Nancy Cunard, ses combats, sa Negro Anthology

Le musée du Quai Branly rend hommage à Nancy Cunard. Dans les années 20, cette jeune Anglaise,  écrivain  s'installe à Paris et milite contre le racisme, et le colonialisme. Elle est à l'origine de la Negro Anthology, aujourd'hui considérée comme une oeuvre panafricaine majeure.
D'elle, on ne connaît quasiment rien, si ce n'est une photo. Nancy Cunard apparaît sous l'objectif de Man Ray, les bras couverts de bracelets d'ivoire.
Mais si son corps et son visage androgyne se prêtent à la perfection à la photographie, Nancy Cunard ne s'est jamais contentée d'un simple statut de muse. Collectionneuse d'arts africains et océaniens, elle était avant tout écrivain, poétesse et militante.


Rupture avec son milieu d'origine

Née en grande Bretagne, d'une mère américaine et d'un père anglais, à la tête  de la ligne de navigation des Paquebots Cunard, Nancy s'installe à Paris dans les années 20. Son intérêt pour les cultures noires la sensibilise rapidement au racisme. Elle ira jusqu'à rédiger un pamphlet pour se moquer ouvertement de sa propre mère, pourtant considérée comme avant-gardiste: Cette dernière se serait indignée que sa fille fréquente des Noirs. La rupture est consommée, avec sa famille et l'ensemble de la bonne société anglaise.
Nancy Cunard n'en a cure, elle est entourée d'amis : des surréalistes, des poètes, des artistes, et des musiciens de jazz.

Nancy Cunard et Henry Crowder dans l’imprimerie des éditions Hours Press, 15 rue Guénégaud, Paris, 1929-1930
La jeune Anglaise fut, avant Elsa Triolet, le premier amour d'Aragon. Parmi ses conquêtes, figurera ensuite Henry Crowder, un musicien de jazz afro-américain. C'est lui notamment qui la sensibilisera au sort des Noirs américains, victimes de discrimination et de lynchages Outre-Atlantique.

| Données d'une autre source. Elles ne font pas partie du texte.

(** * Isaac Sim 5.0 Python bindings: session orchestration

    A shallow embedding of [src/bindings/simulation_app.py],
    [src/bindings/webrtc_client.py], [src/bindings/rest_client.py] and
    [src/bindings/environment.py], and the properties of the orchestration
    contract proved (or refuted) on it.

    Conventions of the embedding.
    - A method of a class is a computation in the monad [Py S], where [S] is
      the record of the object's attributes.  A computation threads the
      object and the trace of observable events, and finishes either by
      returning a value or by raising a Python exception; attribute updates
      made before a [raise] persist, as in Python.
    - Everything outside the four classes (the operating system, the
      [websockets] and [aiohttp] libraries, the user's callbacks) is an
      [oracle]: each external call asks the oracle for its outcome at the
      current tick, the tick being the length of the trace.  Every external
      call appends an event, so two calls never share a tick and the oracle
      can script any sequence of outcomes.
    - [await] is sequencing: the code runs on one cooperative thread.
    - Only instances of [Exception] are modelled ([except Exception] catches
      all of them); [BaseException]s such as task cancellation are not.
    - A [logger] call is an event carrying the level and the text of the
      format string as written in the source (placeholders are not
      filled in); logging does not raise.
    - Handles of transports, sessions and processes, and callbacks, are
      numbers; such objects are truthy, [None] is the only falsy one.
    - [aiohttp.ClientSession()] allocates a local object and does not
      raise; [json.loads] and [urljoin] are not re-implemented: an inbound
      message is given by what [json.loads] makes of it, and [urljoin] is
      a parameter, a function that returns a URL or raises.
    - A [str] is the string of its bytes. *)

From Stdlib Require Import ZArith DecimalString Lia.
From stdpp Require Import base gmap strings list.

Local Open Scope Z_scope.
Local Open Scope string_scope.
Local Open Scope list_scope.

(** ** Python values, exceptions, results *)

(** The JSON-shaped values that travel through the clients: [None],
    booleans, integers, floats (by their bit pattern; nothing looks into
    one), strings, lists and dicts with string keys. *)
#[warnings="-register-all"]
Inductive pyval : Type :=
| VNone
| VBool (b : bool)
| VInt (z : Z)
| VFloat (bits : Z)
| VStr (s : string)
| VList (l : list pyval)
| VDict (d : gmap string pyval).

(** [str(n)] for an [int]. *)
Definition str_int (z : Z) : string := NilZero.string_of_int (Z.to_int z).

(** The exception classes the code distinguishes in its [except] clauses,
    each with the text [str(e)] gives. *)
Inductive exn : Type :=
| ConnectionClosed (msg : string)
| JSONDecodeError (msg : string)
| AttributeError (msg : string)
| OtherException (msg : string).

Definition str_exn (e : exn) : string :=
  match e with
  | ConnectionClosed m | JSONDecodeError m | AttributeError m
  | OtherException m => m
  end.

Inductive result (A : Type) : Type :=
| Return (a : A)
| Raise (e : exn).
Arguments Return {A} a.
Arguments Raise {A} e.

(** [key in v] for a string [key]: key membership on a dict, element
    membership on a list, substring on a string; [None], booleans and
    numbers are not containers and the test raises [TypeError]. *)
Definition py_in (key : string) (v : pyval) : result bool :=
  match v with
  | VDict d => Return (bool_decide (is_Some (d !! key)))
  | VList l =>
      Return (existsb (fun x => match x with
                                | VStr s => String.eqb s key
                                | _ => false
                                end) l)
  | VStr s =>
      Return (match String.index 0 key s with Some _ => true | None => false end)
  | VNone | VBool _ | VInt _ | VFloat _ =>
      Raise (OtherException "argument of this type is not iterable")
  end.

(** [v[key]] for a string [key]: the entry of a dict, [KeyError] when it
    has none; a list or a string cannot be indexed by a string, and
    [None], booleans and numbers cannot be indexed at all ([TypeError]). *)
Definition py_getitem (key : string) (v : pyval) : result pyval :=
  match v with
  | VDict d =>
      match d !! key with
      | Some x => Return x
      | None => Raise (OtherException key)
      end
  | VList _ =>
      Raise (OtherException "list indices must be integers or slices, not str")
  | VStr _ => Raise (OtherException "string indices must be integers, not 'str'")
  | VNone | VBool _ | VInt _ | VFloat _ =>
      Raise (OtherException "object is not subscriptable")
  end.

De simple indignée, Nancy Cunard devient activiste, se rend à Harlem, provoque le scandale comme ce jour où elle s'installe à l'hôtel Grampion de Harlem, un hôtel réservé aux Noirs. Elle ira même jusqu'à poser pour la presse sur le perron de cet hôtel.

Negro Anthology

L'engagement de Nancy Cunard n'a pourtant rien d'un caprice d'une jeune bourgeoise en demande d'excentricité.
En 1931, elle se lance dans ce qui deviendra un de ses œuvres majeures : la Negro Anthology. Une enquête documentaire fouillée qui lui prendra quatre années.  Pendant cette période Nancy Cunard sollicite des écrivains, des historiens, des artistes, des militants, européens africains et américains.
Hommes et femmes, tous écriront des textes sur leurs conditions de vie, leur ressenti, leurs visions, et démonteront les préjugés raciaux.
On y parle également de l'affaire de Garçons de Scottsboro, ce fait divers qui mis en émoi l'Amérique. En 1931, neuf jeunes afro-américains sont accusés à tort d'avoir violé deux jeunes femmes blanches. Le dernier accusé n'est sorti en prison qu'en 1976.

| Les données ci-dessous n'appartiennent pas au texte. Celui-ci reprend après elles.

Lemma simple_door_cycle s i e :
  Simple.timers s = [Simple.MoveElevator i] ->
  select_by_id i (elevators (Simple.db s)) = Some e ->
  truthy_floor (targetFloor e) = true ->
  at_target e = true ->
  select_by_id i (elevators (Simple.db (Simple.ticks 5 s))) = Some (idle_reset e)
  /\ Simple.timers (Simple.ticks 5 s) = []
  /\ Simple.config (Simple.ticks 5 s) = Simple.config s
  /\ Simple.activeMovements (Simple.ticks 5 s) = Simple.activeMovements s ∖ {[i]}
  /\ elevator_logs (Simple.db (Simple.ticks 5 s))
     = elevator_logs (Simple.db s) ++ door_events e.
Proof.
  destruct s as [d cfg active tms].
  cbn [Simple.timers Simple.db Simple.config Simple.activeMovements].
  intros -> He Htruthy Hat.
  destruct (select_by_id_Some _ _ _ He) as [_ Hid].
  assert (Hne : select_by_id i (elevators d) <> None) by congruence.
  cbn. unfold Simple.moveElevator. cbn.
  rewrite He, Htruthy, Hat. cbn.
  repeat split; rewrite <- ?app_assoc; try reflexivity;
    try (rewrite Hid; reflexivity); written Hid Hne.
Qed.

(** X11: the service without stop queues takes the direction of a call
    from its two floors, not from where the elevator stands, and its
    [moveElevator] has no boundary check.  When the destination lies behind
    the elevator that accepts the call at rest, every tick moves it one more
    floor away: after [n] ticks it is [n] floors from where it stood, still
    targeting the destination, with the next tick pending and no door
    opened, and from [totalFloors] ticks on its floor is outside the
    building. *)
Theorem X11_simple_service_runs_away_from_a_destination_behind :
  forall (s : Simple.Service) (request : ElevatorRequest) (best : Elevator) (n : nat),
    valid_request (Simple.config s) request ->
    snd (Simple.findBestElevator (fromFloor request) (toFloor request) (Simple.db s))
    = inr best ->
    Simple.timers s = [] ->
    isMoving best = false ->
    id best ∉ Simple.activeMovements s ->
    ~ destination_ahead (currentFloor best) request ->
    let s' := Simple.ticks n (fst (Simple.callElevator request s)) in
    Simple.timers s' = [Simple.MoveElevator (id best)]
    /\ visited (id best) (elevator_logs (Simple.db s'))
       = visited (id best) (elevator_logs (Simple.db s))
    /\ exists e,
         select_by_id (id best) (elevators (Simple.db s')) = Some e
         /\ targetFloor e = Some (toFloor request)
         /\ currentFloor e
            = currentFloor best
              + Z.of_nat n * (if fromFloor request >? toFloor request then -1 else 1)
         /\ (totalFloors (Simple.config s) <= Z.of_nat n ->
             ~ in_building (Simple.config s) (currentFloor e)).
Proof.
  intros s request best n Hvalid Hbest Ht Hmov Hact Hbehind s'.
  destruct (simple_callElevator_accepted request s best Hvalid Hbest Ht Hmov Hact)
    as (Ht1 & Hrow1 & Hcfg1 & _ & Hlog1 & _).
  destruct Hvalid as ([Hf1 Hf2] & [Ht1' Ht2'] & Hne).
  set (row := simple_called_row best request) in *.
  assert (Hstep : floor_step row
                  = if fromFloor request >? toFloor request then -1 else 1).
  { unfold floor_step, row, simple_called_row. simpl.
    destruct (fromFloor request >? toFloor request).
    - destruct (decide (Some down = Some up)); [discriminate|reflexivity].
    - destruct (decide (Some up = Some up)); [reflexivity|congruence]. }
  assert (Hside : if fromFloor request >? toFloor request
                  then currentFloor best < toFloor request
                  else toFloor request < currentFloor best).
  { unfold destination_ahead in Hbehind.
    destruct (fromFloor request >? toFloor request); lia. }
  destruct (simple_steps (id best) (toFloor request) n _ row Ht1 Hrow1 eq_refl
              ltac:(lia))
    as (e & K1 & K2 & K3 & K4 & _ & _ & K7 & _).
  { intros m _. rewrite Hstep. change (currentFloor row) with (currentFloor best).
    destruct (fromFloor request >? toFloor request); lia. }
  split; [exact K1|]. split.
  { subst s'. rewrite K7, Hlog1, visited_app. simpl.
    unfold is_visit. simpl. rewrite andb_false_r. simpl. apply app_nil_r. }
  exists e. split; [exact K2|]. split; [exact K4|].
  rewrite Hstep in K3. change (currentFloor row) with (currentFloor best) in K3.
  split; [exact K3|].
  intros Hn. unfold in_building. rewrite K3.
  destruct (fromFloor request >? toFloor request); lia.
Qed.

Lemma X11_witness_unit_at_5_called_1_to_3 :
  let s' := Simple.ticks 10
              (fst (Simple.callElevator (mkElevatorRequest 1 3 None)
                      (Simple.mkService
                         (mkDb [mkElevator "elevator-1" 5 None idle None false] [] [])
                         test_config ∅ []))) in
  exists e, select_by_id "elevator-1" (elevators (Simple.db s')) = Some e
            /\ targetFloor e = Some 3
            /\ currentFloor e = 15.
Proof.
  destruct (X11_simple_service_runs_away_from_a_destination_behind
              (Simple.mkService
                 (mkDb [mkElevator "elevator-1" 5 None idle None false] [] [])
                 test_config ∅ [])
              (mkElevatorRequest 1 3 None)
              (mkElevator "elevator-1" 5 None idle None false) 10
              ltac:(vm_compute; intuition discriminate)
              eq_refl eq_refl eq_refl ltac:(apply not_elem_of_empty)
              ltac:(vm_compute; intros H; apply H; reflexivity))
    as (_ & _ & e & He & Htarget & Hfloor & _).
  exists e. split; [exact He|]. split; [exact Htarget|exact Hfloor].
Defined.

(** X12: when the destination lies ahead, the same service takes the
    elevator that accepts a call at rest straight to the destination: as
    many move ticks as floors lie between its floor and the destination,
    one door cycle there, and the row ends idle at the destination with
    target floor 0 and nothing pending.  The pickup floor is no stop of its
    own, while the estimate answered with the call counts the way over the
    pickup floor (times floorMoveTime plus twice doorOpenCloseTime, in the
    arithmetic of JavaScript numbers). *)
Theorem X12_simple_service_serves_the_destination_only :
  forall (s : Simple.Service) (request : ElevatorRequest) (best : Elevator),
    valid_request (Simple.config s) request ->
    snd (Simple.findBestElevator (fromFloor request) (toFloor request) (Simple.db s))
    = inr best ->
    Simple.timers s = [] ->
    isMoving best = false ->
    id best ∉ Simple.activeMovements s ->
    destination_ahead (currentFloor best) request ->
    let distance := Z.to_nat (Z.abs (toFloor request - currentFloor best)) in
    let s' := Simple.ticks (distance + 5) (fst (Simple.callElevator request s)) in
    select_by_id (id best) (elevators (Simple.db s'))
    = Some (mkElevator (id best) (toFloor request) (Some 0) idle None false)
    /\ Simple.timers s' = []
    /\ (id best ∉ Simple.activeMovements s')
    /\ visited (id best) (elevator_logs (Simple.db s'))
       = visited (id best) (elevator_logs (Simple.db s)) ++ [toFloor request]
    /\ floors_travelled (id best) (elevator_logs (Simple.db s'))
       = (floors_travelled (id best) (elevator_logs (Simple.db s)) + distance)%nat
    /\ exists result,
         snd (Simple.callElevator request s) = inr result
         /\ Simple.res_elevatorId result = id best
         /\ Simple.estimatedTime result
            = (Number_of_Z (Z.abs (currentFloor best - fromFloor request)
                            + Z.abs (fromFloor request - toFloor request))
               * floorMoveTime (Simple.config s)
               + doorOpenCloseTime (Simple.config s) * 2)%float.
Proof.
  intros s request best Hvalid Hbest Ht Hmov Hact Hahead distance s'.
  destruct (simple_callElevator_accepted request s best Hvalid Hbest Ht Hmov Hact)
    as (Ht1 & Hrow1 & Hcfg1 & Hact1 & Hlog1 & Hres).
  destruct Hvalid as ([Hf1 Hf2] & [Ht1' Ht2'] & Hne).
  set (row := simple_called_row best request) in *.
  set (s1 := fst (Simple.callElevator request s)) in *.
  assert (Hstep : floor_step row
                  = if fromFloor request >? toFloor request then -1 else 1).
  { unfold floor_step, row, simple_called_row. simpl.
    destruct (fromFloor request >? toFloor request).
    - destruct (decide (Some down = Some up)); [discriminate|reflexivity].
    - destruct (decide (Some up = Some up)); [reflexivity|congruence]. }
  unfold destination_ahead in Hahead.
  destruct (simple_steps (id best) (toFloor request) distance s1 row Ht1 Hrow1 eq_refl
              ltac:(lia))
    as (e & K1 & K2 & K3 & K4 & K5 & K6 & K7 & K8).
  { intros m Hm. rewrite Hstep. change (currentFloor row) with (currentFloor best).
    subst distance. destruct (fromFloor request >? toFloor request); lia. }
  assert (Hthere : currentFloor e = toFloor request).
  { rewrite K3, Hstep. change (currentFloor row) with (currentFloor best).
    subst distance. destruct (fromFloor request >? toFloor request); lia. }
  destruct (select_by_id_Some _ _ _ K2) as [_ Hid].
  destruct (simple_door_cycle (Simple.ticks distance s1) (id best) e K1 K2)
    as (D1 & D2 & D3 & D4 & D5).
  { rewrite K4. simpl. destruct (Z.eqb_spec (toFloor request) 0); [lia|reflexivity]. }
  { unfold at_target. rewrite K4, Hthere. apply Z.eqb_refl. }
  subst s'. rewrite simple_ticks_add.
  split.
  { rewrite D1. unfold idle_reset. rewrite Hid, Hthere. reflexivity. }
  split; [exact D2|].
  split.
  { rewrite D4, elem_of_difference, elem_of_singleton. tauto. }
  split.
  { rewrite D5, visited_app, K7, (visited_door_events _ _ Hid), Hthere.
    f_equal. rewrite Hlog1, visited_app. simpl.
    unfold is_visit. simpl. rewrite andb_false_r. simpl. apply app_nil_r. }
  split.
  { rewrite D5, floors_travelled_app, floors_travelled_door_events, K8, Hlog1,
      floors_travelled_app.
    unfold floors_travelled at 2. simpl. unfold is_move. simpl.
    rewrite andb_false_r. simpl. lia. }
  eexists. split; [exact Hres|]. split; [reflexivity|].
  reflexivity.
Qed.

Lemma X12_witness_unit_at_1_called_4_to_7 :
  let s' := Simple.ticks 11
              (fst (Simple.callElevator (mkElevatorRequest 4 7 None)
                      (Simple.mkService
                         (mkDb [mkElevator "elevator-1" 1 None idle None false] [] [])
                         test_config ∅ []))) in
  select_by_id "elevator-1" (elevators (Simple.db s'))
  = Some (mkElevator "elevator-1" 7 (Some 0) idle None false)
  /\ visited "elevator-1" (elevator_logs (Simple.db s')) = [7].
Proof.
  destruct (X12_simple_service_serves_the_destination_only
              (Simple.mkService
                 (mkDb [mkElevator "elevator-1" 1 None idle None false] [] [])
                 test_config ∅ [])
              (mkElevatorRequest 4 7 None)
              (mkElevator "elevator-1" 1 None idle None false)
              ltac:(vm_compute; intuition discriminate)
              eq_refl eq_refl eq_refl ltac:(apply not_elem_of_empty)
              ltac:(vm_compute; discriminate))
    as (Hrow & _ & _ & Hvisited & _).
  exact (conj Hrow Hvisited).
Defined.

(** ** [stopAllMovements] *)

Lemma run_fires_no_timer n s : timers s = [] -> run (fires n) s = s.
Proof.
  intros Ht. induction n as [|n IH]; [reflexivity|].
  rewrite run_fires_S, IH. unfold fire. rewrite Ht. reflexivity.
Qed.

Lemma move_tick_registers s i e :
  timers s = [MoveElevator i] ->
  select_by_id i (elevators (db s)) = Some e ->
  truthy_floor (targetFloor e) = true ->
  at_target e = false ->
  leaves_building (config s) e = false ->
  activeMovements (fire 0 s) = {[i]} ∪ activeMovements s
  /\ elevators (db (fire 0 s)) = update_rows (moved e) (elevators (db s)).
Proof.
  intros Ht He Htruthy Hat Hleave. rewrite (fire_head s _ _ Ht). simpl.
  unfold moveElevator. cbn. rewrite He, Htruthy, Hat. cbn.
  unfold leaves_building, next_floor in Hleave. rewrite Hleave. cbn.
  split; reflexivity.
Qed.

Andrée Nardal et la biguine martiniquaise

Dans la Negro anthology, on trouve également des poèmes des œuvres de fiction... Et de grandes signatures : Langston Hughes, W.E.B. Dubois, Louis Armstrong, Samuel Beckett... Parmi eux, une Martiniquaise: Andrée Nardal, la sœur de Paulette Nardal, elle-même fondatrice de la Revue du Monde Noir à Paris, y signe un texte sur la biguine martiniquaise sous le pseudonyme de Madiana.

Ecoutez Sarah Frioux-Salgas, commissaire de l'exposition l'Atlantique Noir, en parler.

Sarah Frioux Salgas Andrée Nardal



La Negro Anthology est publiée en 1935, et vaudra à Nancy Cunard des menaces de mort. Pas de quoi décourager celle qui s'engagea ensuite contre le colonialisme, l'Espagne fasciste et le régime de Mussolini.
Nancy Cunard est décédée en 1965. A Paris, l'exposition l'Atlantique Noir du musée du Quai Branly lui rend hommage jusqu'au 18 mai.